Please return the lines below verbatim, beginning at the one that has "bool_decide (sq_egress_link queue" and stopping after the one that has "slot ← some_or", and add no other lines.

#### Source information ####

(* ===== verification/SwitchHandlers.v ===== *)
(** * Switch handlers (executor/src/scalar.rs)

    Admission of an arriving packet (tail drop or ECN ramp, the scheduler's
    insertion and the PFC ingress monitor), PFC frames at a switch queue, the
    service decision of [TxReady] and the end of a transmission. *)

From S2P Require Import Prelude OrdMap Event LinkTime ExecError Fel EcnRamp Tcp Model Image.
From S2P Require Import PfcOrder Sched TcpLedger StageIndex Transition TcpSend Stages HostSend.
From S2P Require Import HostReceive.

(** ** Queues of a switch *)

Definition egress_is (egress_link : option LinkId) (queue : SwitchQueueState) : bool :=
  bool_decide (sq_egress_link queue = egress_link).

(** The first queue of [egress_link], with its slot. *)
Definition switch_queue (node : NodeDescriptor) (state : SwitchState)
    (egress_link : option LinkId) : transition (nat * SwitchQueueState) :=
  slot ← some_or (find_position (egress_is egress_link) (sw_queues state))
           (MissingSwitchQueue (nd_id node) egress_link);
  queue ← unwrap (sw_queues state !! slot);
  done_with (slot, queue).

Definition set_queue (slot : nat) (queue : SwitchQueueState) (state : SwitchState)
  : SwitchState := state <| sw_queues ::= <[slot := queue]> |>.

(** [find(|ingress| Some(ingress.controlled_link) == incoming_link)]. *)
Definition ingress_position (pfc : PfcQueueState) (incoming_link : option LinkId)
  : option nat :=
  find_position (fun ingress => bool_decide (Some (in_controlled_link ingress) = incoming_link))
    (pq_ingresses pfc).

Definition find_ingress (pfc : option PfcQueueState) (incoming_link : option LinkId)
  : option (PfcQueueState * nat * PfcIngressState) :=
  pfc ← pfc;
  position ← ingress_position pfc incoming_link;
  ingress ← pq_ingresses pfc !! position;
  Some (pfc, position, ingress).

(** The threshold words of one class; [None] is the panic of a class beyond the
    arrays. *)
Record IngressClass := mkIngressClass {
  ic_xoff : Z;
  ic_xon : Z;
  ic_capacity : Z;
  ic_occupancy : Z;
  ic_asserted : bool;
}.

Definition ingress_class (ingress : PfcIngressState) (priority : nat) : option IngressClass :=
  xoff ← in_xoff_threshold_bytes ingress !! priority;
  xon ← in_xon_threshold_bytes ingress !! priority;
  capacity ← in_buffer_capacity_bytes ingress !! priority;
  occupancy ← in_occupancy_bytes ingress !! priority;
  asserted ← in_pause_asserted ingress !! priority;
  Some (mkIngressClass xoff xon capacity occupancy asserted).

Definition set_ingress_class (pfc : PfcQueueState) (position : nat) (ingress : PfcIngressState)
    (priority : nat) (occupancy : Z) (asserted : bool) : PfcQueueState :=
  pfc <| pq_ingresses ::= <[position :=
    ingress <| in_occupancy_bytes ::= <[priority := occupancy]> |>
            <| in_pause_asserted ::= <[priority := asserted]> |>]> |>.

Definition frame_plan (ingress : PfcIngressState) (flow : FlowId) (priority : nat)
    (pause : bool) : PfcFramePlan :=
  mkFramePlan (in_control_channel_index ingress) flow
    (mkPfcHeader (in_controlled_link ingress) (Z.of_nat priority) pause).

(** ** Arrivals *)

(** Whether the arrival would overflow its ingress's buffer. *)
Definition pfc_overflow (pfc : option PfcQueueState) (incoming_link : option LinkId)
    (priority : nat) (size_bytes : Z) : transition bool :=
  match find_ingress pfc incoming_link with
  | None => done_with false
  | Some (_, _, ingress) =>
      class ← unwrap (ingress_class ingress priority);
      done_with (negb (ic_xoff class =? 0)
        && match checked_add (ic_occupancy class) size_bytes with
           | None => true
           | Some depth => ic_capacity class <? depth
           end)
  end.

Definition admission_action (node : NodeDescriptor) (seed : Z) (queue : SwitchQueueState)
    (queue_slot : nat) (queue_bytes : Z) (packet : PacketDescriptor) (id : PayloadId)
    (overflow : bool) : result ExecutionError QueueAdmissionAction :=
  if overflow then Ok AdmitDrop
  else
    match sq_drop_mark queue with
    | TailDrop =>
        taildrop_action (sq_queue_capacity_packets queue) (Z.of_nat (length (sq_queue queue)))
          queue_bytes (pk_size_bytes packet) (nd_id node)
    | EcnRampMark policy =>
        Ok (ecn_ramp_action policy queue_bytes packet seed (nd_id node) (Z.of_nat queue_slot) id)
    end.

(** The scheduler's insertion of an admitted packet. *)
Definition enqueue_admitted (node : NodeDescriptor) (queue : SwitchQueueState)
    (packet : PacketDescriptor) (id : PayloadId) (now_ns : Z) (rate_bps : option Z)
    (sp_position : option nat) : result ExecutionError SwitchQueueState :=
  match sq_scheduler queue with
  | Fifo | DeficitRoundRobin _ | WeightedRoundRobin _ =>
      Ok (queue <| sq_queue ::= fun q => q ++ [id] |>)
  | StaticPriority _ =>
      position ← ok_or sp_position (InvalidSchedulerState (nd_id node));
      Ok (queue <| sq_queue ::= insert_at position id |>)
  | WeightedFairQueue wfq =>
      rate_bps ← ok_or rate_bps (InvalidSchedulerState (nd_id node));
      '(wfq, q) ← wfq_enqueue wfq (sq_queue queue) packet now_ns rate_bps (nd_id node);
      Ok (queue <| sq_scheduler := WeightedFairQueue wfq |> <| sq_queue := q |>)
  end.
Record framed (s s' : TransitionState) : Prop := {
  fr_image : ts_image s' = ts_image s;
  fr_local : ts_local_node s' = ts_local_node s;
  fr_hosts : same_outside Host (slot_of s) (ts_hosts s) (ts_hosts s');
  fr_indices : same_outside Host (slot_of s) (ts_host_indices s) (ts_host_indices s');
  fr_switches : same_outside Switch (slot_of s) (ts_switch_states s) (ts_switch_states s');
  fr_bytes : same_outside Switch (slot_of s) (ts_switch_queue_bytes s) (ts_switch_queue_bytes s');
  fr_orders : forall i q, (nd_kind nd = Switch -> slot_of s <> Some i) ->
    bm_get (i, q) (ts_switch_pfc_orders s') = bm_get (i, q) (ts_switch_pfc_orders s);
  fr_timers : exists new, ts_superseded_timers s' = ts_superseded_timers s ++ new /\
    Forall (fun t => st_target t = nd_id nd) new;
}.

(** The children pushed are numbered from the node's sequence. *)
Definition numbered (n : option Z) (n' : option Z) (new : list Event) : Prop :=
  n' = (fun k => k + Z.of_nat (length new)) <$> n /\
  (forall k, n = Some k -> (origin_seq ∘ key) <$> new = seqZ k (Z.of_nat (length new))) /\
  (n = None -> new = []).

Record effect (c c' : Ctx) : Prop := {
  ef_framed : framed (cx_state c) (cx_state c');
  ef_children : exists new, cx_children c' = cx_children c ++ new /\ Forall child_ok new /\
    numbered (next_seq (cx_state c)) (next_seq (cx_state c')) new;
}.

(** A step that pushes nothing. *)
Record quiet (c c' : Ctx) : Prop := {
  qu_framed : framed (cx_state c) (cx_state c');
  qu_children : cx_children c' = cx_children c;
  qu_seq : next_seq (cx_state c') = next_seq (cx_state c);
}.

Lemma slot_of_framed s s' : framed s s' -> slot_of s' = slot_of s.
Proof. intros Hf. unfold slot_of. by rewrite (fr_local _ _ Hf). Qed.

Lemma same_outside_refl {A} k slot (l : list A) : same_outside k slot l l.
Proof. done. Qed.

Lemma same_outside_trans {A} k slot (l1 l2 l3 : list A) :
  same_outside k slot l1 l2 -> same_outside k slot l2 l3 -> same_outside k slot l1 l3.
Proof.
  intros [H1 H1'] [H2 H2']. split; [congruence|]. intros i Hi. rewrite H2' by done. auto.
Qed.

Lemma frame_refl s : framed s s.
Proof. split; try done. exists []. by rewrite app_nil_r. Qed.

Lemma frame_trans s1 s2 s3 : framed s1 s2 -> framed s2 s3 -> framed s1 s3.
Proof.
  intros H12 H23. pose proof (slot_of_framed _ _ H12) as Hs.
  destruct H12 as [Hi Hl Hh Hx Hw Hb Ho (t1 & Ht1 & Hf1)].
  destruct H23 as [Hi' Hl' Hh' Hx' Hw' Hb' Ho' (t2 & Ht2 & Hf2)].
  rewrite Hs in *. split; [congruence|congruence|by eapply same_outside_trans..| |].
  { intros i q Hq. rewrite Ho' by done. auto. }
  exists (t1 ++ t2). rewrite Ht2, Ht1, app_assoc. split; [done|]. by apply Forall_app.
Qed.

Lemma numbered_trans n1 n2 n3 l1 l2 : numbered n1 n2 l1 -> numbered n2 n3 l2 ->
  numbered n1 n3 (l1 ++ l2).
Proof.
  intros (E1 & H1 & N1) (E2 & H2 & N2). unfold numbered. rewrite length_app, Nat2Z.inj_add.
  destruct n1 as [k|]; simpl in *; subst; simpl.
  - split_and!; [f_equal; lia| |done]. intros ? [= <-].
    rewrite fmap_app, (H1 k), (H2 (k + Z.of_nat (length l1))) by done.
    rewrite <- seqZ_app by lia. done.
  - split_and!; [done|done|]. intros _. by rewrite N1, N2.
Qed.

Lemma quiet_effect c c' : quiet c c' -> effect c c'.
Proof.
  intros [Hf Hc Hn]. split; [done|]. exists []. rewrite app_nil_r. split_and!; [done|done|].
  rewrite Hn. split_and!; [|by intros k _; rewrite seqZ_nil by (simpl; lia)|done].
  destruct (next_seq (cx_state c)); simpl; [f_equal; lia|done].
Qed.

Lemma effect_refl c : effect c c.
Proof. apply quiet_effect. by split; [apply frame_refl|..]. Qed.

Lemma effect_trans c1 c2 c3 : effect c1 c2 -> effect c2 c3 -> effect c1 c3.
Proof.
  intros [Hf (l1 & E1 & F1 & N1)] [Hf' (l2 & E2 & F2 & N2)].
  split; [by eapply frame_trans|]. exists (l1 ++ l2). rewrite E2, E1, app_assoc.
  split_and!; [done|by apply Forall_app|by eapply numbered_trans].
Qed.

Lemma quiet_trans c1 c2 c3 : quiet c1 c2 -> quiet c2 c3 -> quiet c1 c3.
Proof. intros [? ? ?] [? ? ?]. split; [by eapply frame_trans|congruence..]. Qed.
End effects.

(** ** Steps and their rules *)

Section rules.
Context (nd : NodeDescriptor) (slot : option nat) (parent : Event).

(** The node's slot and its next number. *)
Definition stands (n : option Z) (c : Ctx) : Prop :=
  slot_of nd (cx_state c) = slot /\ next_seq nd (cx_state c) = n.

(** From a state whose next number is [n], [m] is quiet and returns [Φ]. *)
Definition keeps {A} (n : option Z) (m : transition A) (Φ : A -> Prop) : Prop :=
  forall c a c', stands n c -> m c = Some (Ok (a, c')) -> quiet nd c c' /\ Φ a.

(** From a state whose next number is [n], [m] has the node's effect. *)
Definition emits {A} (n : option Z) (m : transition A) : Prop :=
  forall c a c', stands n c -> m c = Some (Ok (a, c')) -> effect nd parent c c'.

Lemma stands_quiet n c c' : quiet nd c c' -> stands n c -> stands n c'.
Proof. intros [Hf _ Hq] [Hs Hn]. split; [by rewrite (slot_of_framed _ _ _ Hf)|congruence]. Qed.

Lemma stands_effect n c c' : effect nd parent c c' -> stands n c ->
  stands (next_seq nd (cx_state c')) c'.
Proof. intros [Hf _] [Hs _]. split; [by rewrite (slot_of_framed _ _ _ Hf)|done]. Qed.

Lemma bind_inv {A B} (m : transition A) (f : A -> transition B) c b c' :
  (m ≫= f) c = Some (Ok (b, c')) ->
  exists a c1, m c = Some (Ok (a, c1)) /\ f a c1 = Some (Ok (b, c')).
Proof.
  unfold mbind, transition_bind. destruct (m c) as [[[a c1]|]|]; [|done..]. eauto.
Qed.

Lemma keeps_weaken {A} n (m : transition A) (Φ Ψ : A -> Prop) :
  keeps n m Φ -> (forall a, Φ a -> Ψ a) -> keeps n m Ψ.
Proof. intros Hm HΦ c a c' Hn Hr. destruct (Hm _ _ _ Hn Hr). auto. Qed.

####

**Your response**
  bool_decide (sq_egress_link queue = egress_link).

(** The first queue of [egress_link], with its slot. *)
Definition switch_queue (node : NodeDescriptor) (state : SwitchState)
    (egress_link : option LinkId) : transition (nat * SwitchQueueState) :=
  slot ← some_or (find_position (egress_is egress_link) (sw_queues state))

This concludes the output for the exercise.